Organized and curated by Damien Hirst, the most notorious YBA, while he was in the second year of his degree at Goldsmiths (1988), Freeze was an exhibition that heralded the beginning of the group's dominance and transformation of London's artistic landscape. Hirst staged the show in an abandoned London Port Authority building in the abandoned docklands area of the city, and invited fellow students such as Sarah Lucas, Mat Collishaw, Angus Fairhurst, Anya Gallaccio, and Michael Landy to exhibit alongside him.
Freeze has since entered into art world mythology, with many more people now claiming to have visited than actually did, according to Hirst. The exhibitors' tutor, Michael Craig-Martin, used his connections to bring important museum curators Norman Rosenthal and Nicholas Serota to the show. It was here too that the group's work first caught the attention of art collector and advertising mogul Charles Saatchi, who would later become their best-known patron and sponsor.

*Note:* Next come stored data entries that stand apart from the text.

(* ===== verification/RecordContext.v ===== *)
(** * The context of a record (search/record_context.go, scoped_explain.go)

    One stored document with the observed rate, the neighbourhood of the
    identifier it carries, and the state of its embeddings.  The document is read
    before the transaction, whose statements share one snapshot; each statement
    may fail. *)

From S2P Require Import Prelude GoErrors GoStrings GoTime GoSort GoFloats GoCrypto QueryScope SearchResults SearchService SqlGroup.
From S2P Require Import Annotations Graph Investigation.

(** ** Data *)

Definition RecordContextDefaultWindow : duration := 24 * Hour.
Definition RecordContextMaxWindow : duration := 7 * 24 * Hour.
Definition RecordContextDefaultBuckets : Z := 15.
Definition recordContextMaxBuckets : Z := 24 * 60.
Definition recordContextNeighbourLimit : Z := 100.

Record RecordFields := {
  DocumentID : string;
  RecordSourceKey : string;
  SourceTable : string;
  RecordSourceKind : string;
  RecordStatus : string;
  RecordMAC : string;
  RecordBSSID : string;
  RecordSSID : string;
  RecordLocation : string;
  RecordSensor : string;
  RecordSubtype : string;
  RecordClassification : string;
  Title : string;
  Producer : string;
  RecordTags : list string;
  RecordFlags : Z;
  Handshake : bool;
  RecordHost : string;
  RecordBlocked : option bool;
  RecordEventType : string;
  RecordDeviceID : string;
  RecordObservedAt : option time;
  RecordWindowStart : option time;
  RecordWindowEnd : option time;
  NormalizedSHA : string;
  DetailJSON : string;
  SequenceTokens : list string;
}.

Record ActivityBucket := {
  BucketStart : time;
  BucketFrames : Z;
  FramesPerMin : float64;
  SensorCount : Z;
  APCount : Z;
  BucketRSSI : option float64;
  FirstSeen : time;
  LastSeen : time;
}.

Record ActivityTotals := {
  Buckets : Z;
  TotalFrames : Z;
  TotalPerMin : float64;
  PeakFrameRate : float64;
  PeakWindow : option time;
  PeakSensors : Z;
  PeakAPs : Z;
  TotalFirst : option time;
  TotalLast : option time;
}.

Record Communication := {
  CommType : string;
  From : string;
  To : string;
  CommWeight : float64;
  CommWeightBasis : string;
  CommConfidence : string;
  CommFresh : bool;
  CommEvidence : list string;
}.
Definition graph_query_spec (f : GraphFilters) (q : gmap string (list string)) : option GraphFilters :=
  h ← (if Has q "hierarchy" then ParseBool (Get q "hierarchy") else Some (Hierarchy f));
  limit ← numbered q "limit" (Graph.Limit f);
  hops ← numbered q "hops" (Hops f);
  size ← numbered q "page_size" (Graph.PageSize f);
  Some {|
  Hierarchy := h; RootBSSID := texted q "root_bssid" (RootBSSID f); RootNodeID := texted q "root_node_id" (RootNodeID f);
  Projection := texted q "projection" (Projection f); IncludeIdentity := IncludeIdentity f;
  Graph.LocationIDs := Graph.LocationIDs f; Graph.SensorIDs := Graph.SensorIDs f;
  FilterMAC := texted q "source_mac" (FilterMAC f); FilterSSID := FilterSSID f; FilterKinds := FilterKinds f;
  EdgeKinds := EdgeKinds f; FilterThreatOnly := FilterThreatOnly f; After := After f; Before := Before f; Hops := hops;
  Graph.Limit := limit; Graph.Scope := texted q "scope" (Graph.Scope f);
  Graph.PageCursor := texted q "page_cursor" (Graph.PageCursor f); Graph.PageSize := size |}.

Section query.
Context (q : gmap string (list string)).

Lemma put_texts keys m key :
  foldl (put_text q) m keys !! key = if bool_decide (key ∈ keys) && Has q key then Some (Get q key) else m !! key.
Proof.
  revert m. induction keys as [|k keys IH]; intros m; cbn [foldl]; [done|]. rewrite IH. unfold put_text.
  destruct (decide (key = k)) as [->|Hk].
  - rewrite (bool_decide_eq_true_2 (k ∈ k :: keys)) by left. destruct (bool_decide (k ∈ keys)), (Has q k); cbn; try done.
    by rewrite lookup_insert_eq.
  - replace (bool_decide (key ∈ k :: keys)) with (bool_decide (key ∈ keys)) by (apply bool_decide_ext; rewrite elem_of_cons; naive_solver).
    destruct (_ && Has q key); [done|]. destruct (Has q k); [|done]. by rewrite lookup_insert_ne.
Qed.

Lemma put_numbers_none keys : foldl (put_number q) None keys = None.
Proof. induction keys; [done|]. exact IHkeys. Qed.

(** All the keys parse, or the result is an error whatever their order. *)
Lemma put_numbers keys m :
  match foldl (put_number q) (Some m) keys with
  | Some m' =>
      (forall key, key ∈ keys -> Has q key = true -> ParseInt64 (Get q key) <> None) /\
      forall key, m' !! key = if bool_decide (key ∈ keys) && Has q key then ParseInt64 (Get q key) else m !! key
  | None => exists key, key ∈ keys /\ Has q key = true /\ ParseInt64 (Get q key) = None
  end.
Proof.
  revert m. induction keys as [|k keys IH]; intros m; cbn [foldl].
  { split; [by intros key H%elem_of_nil|done]. }
  unfold put_number at 2. destruct (Has q k) eqn:Hk.
  - destruct (ParseInt64 (Get q k)) as [n|] eqn:En.
    + specialize (IH (<[k := n]> m)). destruct (foldl _ _ keys) as [m'|].
      * destruct IH as [H1 H2]. split; [intros key [->|H]%elem_of_cons; [congruence|by apply H1]|]. intros key. rewrite H2.
        destruct (decide (key = k)) as [->|Hne].
        -- rewrite (bool_decide_eq_true_2 (k ∈ k :: keys)), Hk by left. cbn. rewrite lookup_insert_eq. by destruct (bool_decide _).
        -- replace (bool_decide (key ∈ k :: keys)) with (bool_decide (key ∈ keys)) by (apply bool_decide_ext; rewrite elem_of_cons; naive_solver).
           by rewrite lookup_insert_ne.
      * destruct IH as (key & ? & ? & ?). exists key. split; [by right|done].
    + rewrite put_numbers_none. exists k. split; [left|done].
  - specialize (IH m). destruct (foldl _ _ keys) as [m'|].
    + destruct IH as [H1 H2]. split; [intros key [->|H]%elem_of_cons; [congruence|by apply H1]|]. intros key. rewrite H2.
      destruct (decide (key = k)) as [->|Hne]; [by rewrite Hk, !andb_false_r|].
      by replace (bool_decide (key ∈ k :: keys)) with (bool_decide (key ∈ keys)) by (apply bool_decide_ext; rewrite elem_of_cons; naive_solver).
    + destruct IH as (key & ? & ? & ?). exists key. split; [by right|done].
Qed.
(* ===== verification/TextBuilder.v ===== *)
(** * Embedding text (internal/search/text_builder.go)

    The text that describes a record to the embedding model: one line per field
    that has a value, clamped to a number of words.  Times are in UTC. *)

From S2P Require Import Prelude GoStrings GoTime.

Definition newline_char : ascii := ascii_of_nat 10.
Definition line_end : string := String newline_char "".

Record AuditEntry := {
  FrameType : string; FrameSubtype : string; AppProtocol : string; TransportProtocol : string; SecurityFlags : string;
  DNSQueryName : string; MDNSName : string; DHCPHostname : string; WPSDeviceName : string; WPSManufacturer : string;
  WPSModelName : string; SSID : string; DeviceFingerprint : string; HandshakeCaptured : string; Protected : string;
  ChannelNumber : string; SignalDBM : string; Retry : string; MoreData : string; PowerSave : string;
  ObservedAt : option time;
}.

Record BehaviourSnapshot := {
  EventCount : Z; ProtocolMix : string; FrameTypeDistribution : string; SignalMinDBM : string; SignalMaxDBM : string;
  SignalAvgDBM : string; RetryCount : Z; ProtectedCount : Z; UnprotectedCount : Z; UniqueBSSIDCount : Z;
  MacRotationIndicators : string;
}.

Record FrameSequence := { SequenceTokens : string; SemanticTokens : string; FrameCount : Z }.

Record Device := {
  MACID : string; DisplayName : string; Username : string; Hostname : string; OSHint : string; MACHint : string;
  FirstSeen : option time; LastSeen : option time; ClusterSize : Z;
}.

(** ** Lines *)

(** The line of a field, if it has a value. *)
Definition appendValue (lines : list string) (name value : string) : list string :=
  let value := TrimSpace value in
  if is_empty value || EqualFold value "null" then lines else lines ++ [name +:+ ": " +:+ value].

Definition append_values (lines : list string) (fields : list (string * string)) : list string :=
  fold_left (fun lines f => appendValue lines (fst f) (snd f)) fields lines.

Definition normalizeWPSName (value : string) : string :=
  Join (Fields (ReplaceAll (TrimSpace value) "_" " ")) " ".

(** Time.Hour, and Time.Weekday with 0 for Sunday: the first day is a Monday. *)
Definition Hour_of (t : time) : Z := t mod Day / Hour.
Definition Weekday (t : time) : Z := (t / Day + 1) mod 7.

Definition weekday_name (d : Z) : string :=
  nth (Z.to_nat d) ["sunday"; "monday"; "tuesday"; "wednesday"; "thursday"; "friday"; "saturday"] "".

Definition temporalLines (t : time) : list string := [
  "hour_of_day: " +:+ of_bytes (fixed_digits 2 (Hour_of t));
  "day_of_week: " +:+ weekday_name (Weekday t);
  if (Weekday t =? 6) || (Weekday t =? 0) then "is_weekend: true" else "is_weekend: false";
  if (9 <=? Hour_of t) && (Hour_of t <? 17) then "is_business_hours: true" else "is_business_hours: false"].

(** ** Clamping *)

Definition laterLinesHaveWords (lines : list string) : bool := existsb (fun l => negb (bool_decide (Fields l = []))) lines.

(** [out[len(out)-1] += ...] *)
Definition dot_last (out : list string) : list string :=
  match last out with Some l => removelast out ++ [l +:+ "..."] | None => out end.

Fixpoint clamp_loop (out lines : list string) (remaining : Z) : string :=
  match lines with
  | [] => Join out line_end
  | line :: rest =>
      let words := Fields line in
      let n := Z.of_nat (length words) in
      if n =? 0 then clamp_loop (out ++ [line]) rest remaining
      else if remaining <? n then
        if 0 <? remaining then Join (out ++ [Join (take (Z.to_nat remaining) words) " " +:+ "..."]) line_end
        else match out with [] => Join ["..."] line_end | _ => Join (dot_last out) line_end end
      else
        let out := out ++ [line] in
        if (remaining - n =? 0) && laterLinesHaveWords rest then Join (dot_last out) line_end
        else clamp_loop out rest (remaining - n)
  end.

Definition clampWords (text : string) (maxWords : Z) : string :=
  if maxWords <=? 0 then if is_empty (TrimSpace text) then text else "..."
  else clamp_loop [] (Split text newline_char) maxWords.

(** ** The builders *)

Definition BuildEventText (entry : AuditEntry) : string :=
  let lines := append_values ["kind: event"] [
    ("frame_type", FrameType entry); ("frame_subtype", FrameSubtype entry); ("app_protocol", AppProtocol entry);
    ("transport_protocol", TransportProtocol entry); ("security_flags", SecurityFlags entry);
    ("dns_query_name", DNSQueryName entry); ("mdns_name", MDNSName entry); ("dhcp_hostname", DHCPHostname entry);
    ("wps_device_name", normalizeWPSName (WPSDeviceName entry)); ("wps_manufacturer", WPSManufacturer entry);
    ("wps_model_name", WPSModelName entry); ("ssid", SSID entry); ("device_fingerprint", DeviceFingerprint entry);
    ("handshake_captured", HandshakeCaptured entry); ("protected", Protected entry);
    ("channel_number", ChannelNumber entry); ("signal_dbm", SignalDBM entry); ("retry", Retry entry);
    ("more_data", MoreData entry); ("power_save", PowerSave entry)] in
  let lines := match ObservedAt entry with Some t => lines ++ temporalLines t | None => lines end in
  clampWords (Join lines line_end) 128.

Definition BuildBehaviourText (s : BehaviourSnapshot) : string :=
  clampWords (Join (append_values ["kind: behaviour_window"] [
    ("event_count", Itoa (EventCount s)); ("protocol_mix", ProtocolMix s);
    ("frame_type_distribution", FrameTypeDistribution s); ("signal_min_dbm", SignalMinDBM s);
    ("signal_max_dbm", SignalMaxDBM s); ("signal_avg_dbm", SignalAvgDBM s); ("retry_count", Itoa (RetryCount s));
    ("protected_count", Itoa (ProtectedCount s)); ("unprotected_count", Itoa (UnprotectedCount s));
    ("unique_bssid_count", Itoa (UniqueBSSIDCount s)); ("mac_rotation_indicators", MacRotationIndicators s)]) line_end) 128.

Definition BuildSequenceText (q : FrameSequence) : string :=
  clampWords (Join (append_values ["kind: frame_sequence"] [
    ("sequence_tokens", SequenceTokens q); ("semantic_tokens", SemanticTokens q); ("frame_count", Itoa (FrameCount q))]) line_end) 128.

Definition BuildDeviceText (d : Device) : string :=
  let seen name at_ := match at_ with Some t => [(name, FormatRFC3339 t)] | None => [] end in
  clampWords (Join (append_values ["kind: device"] ([
    ("mac_id", MACID d); ("display_name", DisplayName d); ("username", Username d); ("hostname", Hostname d);
    ("os_hint", OSHint d); ("mac_hint", MACHint d)] ++ seen "first_seen" (FirstSeen d) ++ seen "last_seen" (LastSeen d)
    ++ [("cluster_size", Itoa (ClusterSize d))])) line_end) 128.

(** ** Words *)

Lemma fields_aux_space s c t cur : is_space c = true -> fields_aux (s +:+ String c t) cur = fields_aux s cur ++ fields_aux t "".
Proof.
  intros Hc. revert cur. induction s as [|d s IH]; intros cur; simpl.
  - rewrite Hc. by destruct (decide (cur = "")).
  - destruct (is_space d); [|apply IH]. destruct (decide (cur = "")); by rewrite IH.
Qed.

Lemma Fields_line_end s t : Fields (s +:+ line_end +:+ t) = Fields s ++ Fields t.
Proof. exact (fields_aux_space s newline_char t "" eq_refl). Qed.

Lemma Fields_Join lines : Fields (Join lines line_end) = lines ≫= Fields.
Proof.
  induction lines as [|l [|m lines] IH]; [done|cbn; by rewrite app_nil_r|].
  cbn [Join]. rewrite Fields_line_end. cbn [Join] in IH. rewrite IH. done.
Qed.

Definition word (w : string) : Prop := w <> "" /\ forallb (fun c => negb (is_space c)) (bytes w) = true.

Lemma fields_aux_word w cur : forallb (fun c => negb (is_space c)) (bytes w) = true -> cur +:+ w <> "" -> fields_aux w cur = [cur +:+ w].
Proof.
  revert cur. induction w as [|c w IH]; intros cur Hw Hn; cbn [fields_aux].
  - rewrite append_nil_r in *. by rewrite decide_False.
  - cbn in Hw. apply andb_true_iff in Hw as [Hc Hw]. apply negb_true_iff in Hc. rewrite Hc.
    assert (E : cur +:+ String c w = (cur +:+ String c "") +:+ w) by (by rewrite <-append_assoc). rewrite E in *. by apply IH.
Qed.

Lemma fields_aux_words s cur : forallb (fun c => negb (is_space c)) (bytes cur) = true -> Forall word (fields_aux s cur).
Proof.
  revert cur. induction s as [|c s IH]; intros cur Hcur; cbn [fields_aux].
  - destruct (decide (cur = "")); [done|]. repeat constructor; done.
  - destruct (is_space c) eqn:Ec.
    + destruct (decide (cur = "")); [by apply IH|]. constructor; [done|by apply IH].
    + apply IH. rewrite bytes_append, forallb_app, Hcur. cbn. by rewrite Ec.
Qed.

Lemma Fields_spaced words : Forall word words -> Fields (Join words " ") = words.
Proof.
  induction 1 as [|w words [Hne Hw] Hall IH]; [done|]. destruct words as [|v words]; [by apply (fields_aux_word w "")|].
  change (Join (w :: v :: words) " ") with (w +:+ String " " (Join (v :: words) " ")). unfold Fields.
  rewrite fields_aux_space by done. fold (Fields (Join (v :: words) " ")). rewrite IH. by rewrite (fields_aux_word w "").
Qed.

(** ** What clamping keeps *)

Lemma Join_Split s : Join (Split s newline_char) line_end = s.
Proof.
  induction s as [|c s IH]; [done|]. cbn [Split]. destruct (Ascii.eqb_spec newline_char c) as [<-|Hc].
  - destruct (Split s newline_char) as [|l ls] eqn:E; [by destruct s; cbn in E; repeat case_match|].
    change (Join ("" :: l :: ls) line_end) with ("" +:+ line_end +:+ Join (l :: ls) line_end). by rewrite IH.
  - destruct (Split s newline_char) as [|l ls]; [cbn in *; by rewrite <-IH|]. destruct ls as [|m ls]; cbn [Join] in *; by rewrite <-IH.
Qed.

Lemma Join_last out x y : Join (out ++ [x +:+ y]) line_end = Join (out ++ [x]) line_end +:+ y.
Proof.
  induction out as [|l out IH]; [done|]. rewrite <-!app_comm_cons.
  destruct (out ++ [x +:+ y]) as [|a ls] eqn:E1; [by destruct out|]. destruct (out ++ [x]) as [|b ms] eqn:E2; [by destruct out|].
  change (Join (l :: a :: ls) line_end) with (l +:+ line_end +:+ Join (a :: ls) line_end).
  change (Join (l :: b :: ms) line_end) with (l +:+ line_end +:+ Join (b :: ms) line_end). by rewrite IH, !append_assoc.
Qed.

Lemma dot_last_snoc out l : dot_last (out ++ [l]) = out ++ [l +:+ "..."].
Proof. unfold dot_last. by rewrite last_snoc, removelast_last. Qed.

Lemma laterLinesHaveWords_false lines : laterLinesHaveWords lines = false <-> lines ≫= Fields = [].
Proof.
  induction lines as [|l lines IH]; [done|]. cbn. rewrite orb_false_iff, negb_false_iff, bool_decide_eq_true.
  unfold laterLinesHaveWords in IH. rewrite IH. split; [by intros [-> ->]|]. intros H. by apply app_eq_nil in H.
Qed.

Lemma clamp_loop_spec lines out remaining :
  0 <= remaining -> (remaining = 0 -> lines ≫= Fields = []) ->
  let todo := lines ≫= Fields in
  (Z.of_nat (length todo) <= remaining -> clamp_loop out lines remaining = Join (out ++ lines) line_end) /\
  (remaining < Z.of_nat (length todo) -> exists body, clamp_loop out lines remaining = body +:+ "..." /\
     Fields body = (out ≫= Fields) ++ take (Z.to_nat remaining) todo).
Proof.
  revert out remaining. induction lines as [|line rest IH]; intros out remaining Hr Hz todo.
  { cbn. rewrite app_nil_r. split; [done|]. cbn. lia. }
  assert (Etodo : todo = Fields line ++ (rest ≫= Fields)) by done. clearbody todo. subst todo. cbn [clamp_loop]. cbv zeta.
  set (words := Fields line). rewrite length_app. assert (Hout : forall l, (out ++ [l]) ≫= Fields = (out ≫= Fields) ++ Fields l).
  { intros l. rewrite bind_app. cbn. by rewrite app_nil_r. }
  destruct (Z.eqb_spec (Z.of_nat (length words)) 0) as [En|En].
  { assert (Ew : words = []) by (by apply nil_length_inv; lia). destruct (IH (out ++ [line]) remaining Hr) as [IH1 IH2].
    { intros H. specialize (Hz H). change (words ++ (rest ≫= Fields) = []) in Hz. by rewrite Ew in Hz. }
    rewrite Ew. cbn [length app Nat.add]. rewrite <-app_assoc in IH1. split; [exact IH1|]. intros H. destruct (IH2 H) as (body & E & Eb).
    exists body. split; [done|]. rewrite Eb, Hout. fold words. by rewrite Ew, app_nil_r. }
  assert (Hpos : 0 < remaining).
  { destruct (decide (remaining = 0)) as [E|]; [|lia]. specialize (Hz E). change (words ++ (rest ≫= Fields) = []) in Hz.
    apply app_eq_nil in Hz as [Hz _]. by rewrite Hz in En. }
  destruct (Z.ltb_spec remaining (Z.of_nat (length words))) as [Hlt|Hge].
  { rewrite (proj2 (Z.ltb_lt 0 remaining)) by done. split; [lia|]. intros _. eexists. split; [apply Join_last|].
    rewrite Fields_Join, Hout, take_app_le by lia. f_equal. apply Fields_spaced, Forall_take, fields_aux_words. done. }
  destruct ((remaining - Z.of_nat (length words) =? 0) && laterLinesHaveWords rest) eqn:Eb.
  { apply andb_true_iff in Eb as [E0%Z.eqb_eq El]. assert (Hne : (rest ≫= Fields) <> []).
    { intros H. apply laterLinesHaveWords_false in H. congruence. }
    split; [intros H; destruct (rest ≫= Fields); [done|cbn in H; lia]|]. intros _. rewrite dot_last_snoc, Join_last. eexists. split; [done|].
    rewrite Fields_Join, Hout, take_app_length' by lia. done. }
  destruct (IH (out ++ [line]) (remaining - Z.of_nat (length words))) as [IH1 IH2]; [lia| |].
  { intros H. rewrite (proj2 (Z.eqb_eq _ _) H) in Eb. by apply laterLinesHaveWords_false. }
  rewrite <-app_assoc in IH1. split; [intros H; apply IH1; lia|]. intros H. destruct IH2 as (body & E & Ebody); [lia|].
  exists body. split; [done|]. rewrite Ebody, Hout, take_app_ge by lia. rewrite <-app_assoc. f_equal. f_equal. f_equal. lia.
Qed.

(** C39. A text within the number of words is kept as it is; a longer one becomes a
    text with exactly that many of its first words, marked with three dots. *)
Theorem clamp_keeps_first_words text maxWords : 0 < maxWords ->
  let words := Fields text in
  (Z.of_nat (length words) <= maxWords -> clampWords text maxWords = text) /\
  (maxWords < Z.of_nat (length words) -> exists body, clampWords text maxWords = body +:+ "..." /\
     Fields body = take (Z.to_nat maxWords) words).
Proof.
  intros Hm words. unfold clampWords. rewrite (proj2 (Z.leb_gt maxWords 0)) by done.
  assert (Ew : words = Split text newline_char ≫= Fields) by (unfold words; by rewrite <-Fields_Join, Join_Split). rewrite Ew.
  destruct (clamp_loop_spec (Split text newline_char) [] maxWords) as [H1 H2]; [lia|lia|]. split; [|exact H2].
  intros H. rewrite (H1 H). apply Join_Split.
Qed.

Example event_text : BuildSequenceText {| SequenceTokens := " beacon  probe "; SemanticTokens := "NULL"; FrameCount := 3 |}
  = "kind: frame_sequence" +:+ line_end +:+ "sequence_tokens: beacon  probe" +:+ line_end +:+ "frame_count: 3".
Proof. vm_compute. reflexivity. Qed.

Example weekend : temporalLines (719164 * Day + 9 * Hour)
  = ["hour_of_day: 09"; "day_of_week: saturday"; "is_weekend: true"; "is_business_hours: true"].
Proof. vm_compute. reflexivity. Qed.

Lemma clamp_keeps_first_words_witness :
  exists body, clampWords ("a b" +:+ line_end +:+ "c d") 3 = body +:+ "..." /\ Fields body = ["a"; "b"; "c"].
Proof.
  exact (proj2 (clamp_keeps_first_words ("a b" +:+ line_end +:+ "c d") 3 ltac:(reflexivity)) ltac:(vm_compute; reflexivity)).
Defined.
(** X10. With a configured weight [alpha] in [[0, 1]] and a schedule that
    has started, every row of the two matrices of contrastive targets is a
    probability distribution: its entries are not negative and sum to
    one. *)
Theorem forward_soft_targets_are_distributions self samples ω h self' lcs
    out h' :
  forward self samples ω h = Some (self', lcs, out, h') →
  (0 < num_iters_per_epoch samples)%Z →
  (0 ≤ epoch samples)%Z → (0 ≤ iters samples)%Z →
  0 <= alpha self <= 1 →
  ∀ t, t = l_sim_i2t_targets lcs ∨ t = l_sim_t2i_targets lcs →
    length t = length (image samples)
    ∧ Forall (λ row, Forall (λ x, 0 <= x) row ∧ rsum row = 1) t.
Proof.
  intros Hf HN He Hi Ha t Ht.
  pose proof (forward_alpha_range _ _ _ _ _ _ _ _ Hf HN He Hi (proj1 Ha))
    as Hal.
  pose proof (forward_batch_sizes _ _ _ _ _ _ _ _ Hf) as Hcap.
  destruct (forward_inv _ _ _ _ _ _ _ _ Hf)
    as (_ & _ & (Hs1 & Hs2 & _) & (_ & Hl2 & _ & Hl4 & Ha1 & Ha2)
        & (Htg & Hm1 & Hm2) & _).
  rewrite Htg in Hm1, Hm2.
  apply soft_targets_madd in Hm1 as [_ Hm1], Hm2 as [_ Hm2].
  assert (Hlen : ∀ a m, length (soft_targets a m) = length m).
  { intros a m. pose proof (f_equal length (shape_tzip
      (λ p e, a * p + (1 - a) * e) (softmax <$> m) (identity_like m)
      ltac:(by rewrite shape_fmap_softmax, shape_identity_like))) as Hs.
    unfold shape in Hs. rewrite !length_fmap in Hs. exact Hs. }
  destruct Ht as [-> | ->].
  - rewrite Hm1. split.
    + by rewrite Hlen, Hs1, length_mdiv_matmul.
    + apply soft_targets_distribution; [lra|]. rewrite Hs1.
      intros b row. apply sim_diagonal_inside.
      rewrite Ha2, length_app. lia.
  - rewrite Hm2. split.
    + rewrite Hlen, Hs2, length_mdiv_matmul. congruence.
    + apply soft_targets_distribution; [lra|]. rewrite Hs2.
      intros b row. apply sim_diagonal_inside.
      rewrite Ha1, length_app. lia.
Qed.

Freeze the exhibition is not to be confused with Frieze - the art magazine that later started the international art fair of the same name.
The London Art Scene after YBA
International interest in the YBAs grew during the 1990s as the group's reputation started to have a strong impact on London's gallery scene; sales of art magazines (such as Frieze and Art Review) that were based in the city also benefitted. New spaces that were established around this time - such as Jay Jopling's White Cube, Sadie Coles HQ and Maureen Paley Interim Art - showcased many of the YBA's work and shared in their financial success.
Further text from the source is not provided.